Why So Many People Are Wrong About the Stock Market Right Now


"Why is the stock market doing so well when the Covid headlines are so bleak?"

This is a common refrain that fills my Twitter feed, but I think it underscores some big misunderstandings and I believe many people are wrong about the stock market right now.

1. The stock market is NOT doing particularly well.

The stock market is a tale of two cities. A few stocks are doing incredibly well this year. The three biggest companies in the US, and the world, are Amazon (+72.2%), Microsoft (+35.9%), and Apple (+30.7%). A quick look under the covers explains why these companies are doing so well during the global pandemic.

But when you look at the rest of the market, you will see a dramatically different story. For example, the S&P 500 Value index is down 16.5% this year. The Russell 2000, which reflects small cap names (i.e. those outside the top 1000 stocks), is down 14.7% this year.

The best way to summarize the stock market is: (1) most stocks are down 15%, and (2) a few big tech stocks are up over 30%. Simply looking at the Dow or S&P 500 as a whole really muddies the waters and causes confusion.

2. There has been a massive government response to support the stock market.

Fiscal policy, via the CARES Act, directly benefited large corporations. This included over $500 billion in loans, guarantees, and a backstop program. The remainder of the $2 trillion package indirectly helped shore up the economy by putting money in the hands of individuals, small businesses, and others that needed it. There was also a $483 billion Payment Protection Program and Health Care Act that provided further support.

There has also been a tremendous amount of action with monetary policy helping to support the market.

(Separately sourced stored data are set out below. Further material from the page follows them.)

(** X18: a rectangle that has [p] strictly inside it in every dimension
    intersects the probe [ToRect] of [p], for every tolerance that is not
    negative. *)
Theorem probe_finds_interior (r : Rect) (p : Point) (tol : Q) :
  (forall i, (i < Dim)%nat ->
     idx (rP r) i < idx p i /\ idx p i < idx (rQ r) i) ->
  0 <= tol ->
  Intersect Dim r (ToRect Dim p tol) = true.
Proof.
  intros Hin Htol. apply Intersect_spec. intros i Hi.
  specialize (Hin i Hi).
  destruct (ToRect_spec Dim p tol) as [_ H]. destruct (H i Hi) as [-> ->].
  lra.
Qed.

(** X19: a rectangle that [NewRect] returns without error contains its
    corner [p] and the opposite corner [p.Add(lengths)]. *)
Theorem NewRect_contains_corners (p lengths : Point) (r : Rect) :
  wf_point Dim lengths -> NewRect Dim p lengths = (r, None) ->
  ContainsPoint Dim r p = true /\
  ContainsPoint Dim r (Add Dim p lengths) = true.
Proof.
  intros Hwf E. destruct (NewRect_success Dim p lengths r Hwf E) as [HP H].
  destruct (Add_spec Dim p lengths) as [_ Ha].
  split; apply ContainsPoint_spec; intros i Hi;
    destruct (H i Hi) as [Hpos ->]; rewrite HP, ?(Ha i Hi); lra.
Qed.

End PointFacts.

Lemma Norm_radicand_nonneg_witness : Norm_radicand 3 origin3 == 0.
Proof.
  destruct (Norm_radicand_nonneg 3 origin3) as [_ H]. apply H.
  intros i _. destruct i as [|[|[|i]]]; try reflexivity.
  destruct i; reflexivity.
Defined.

Lemma Add_comm_Sub_self_witness :
  (0 < 3)%nat /\
  idx (Add 3 threes3 ones3) 0 == idx (Add 3 ones3 threes3) 0 /\
  idx (Sub 3 threes3 threes3) 0 == 0.
Proof.
  split; [lia|].
  destruct (Add_comm_Sub_self 3 threes3 ones3) as [_ [_ H]]. apply H. lia.
Defined.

In March, the Fed Funds rate was lowered to effectively zero. Other action was taken to support the flow of credit, including purchasing corporate bonds.

Despite the US dollar's position as the world's reserve currency, many are concerned about inflation. As such, it is interesting to look at stock prices relative to a hard asset like gold, rather than USD. From this perspective, the stock market appears to be doing even more poorly.

3. This year (and next) are unlikely to have a significant impact on valuations of large companies.

People are correct about Covid headlines... they are indeed bleak. Many businesses are going to be negatively impacted throughout 2020, into 2021, and perhaps some beyond, even with massive government support. We know the big tech and other growth stocks are doing well right now, so let's just consider your average large company.

There are several ways to evaluate stock price. One commonly used metric is PE ratio, which is simply the ratio of price to earnings. While it can vary significantly over time, the S&P 500 has an average PE ratio of 15. Some back of the envelope math would say that 1-2 years of busted earnings could have a negative impact of up to 6-13%. But as we saw earlier, most stocks are down 15%. But we should expect to eventually get past Covid and return to a healthy environment for the duration of most companies' life cycles.

4. The reality is that there are record levels of cash to deploy.

As reported by the Wall Street Journal, assets in money-market funds have swollen to about $4.6 trillion, the highest level on record.

At the same time, interest rates have crashed close to zero with even the 10-year rate at a paltry 0.6%. Rates could even go negative, as has happened in other large economies. So the long-term attractiveness of bonds has all but disappeared.

So where are investors going to put all this cash?

Final Thoughts

While it can be easy to get confused by the contrast between negative Covid headlines and positive stock market news since March, people should take a step back and look at what's going on.

I believe most people are wrong about the stock market, both in the belief that it is doing particularly well and the belief that it should be performing worse. Most companies have seen dramatic cuts to their stock price since the beginning of the year, despite massive government intervention. While the present environment weighs very highly in our minds, we must not forget that the economy is likely to rebound once we navigate past the pandemic. Plus, at the end of the day, with record low interest rates, where else are people going to deploy the record levels of cash they are currently sitting on?

If you think the stock market is over-valued, you'd better think again.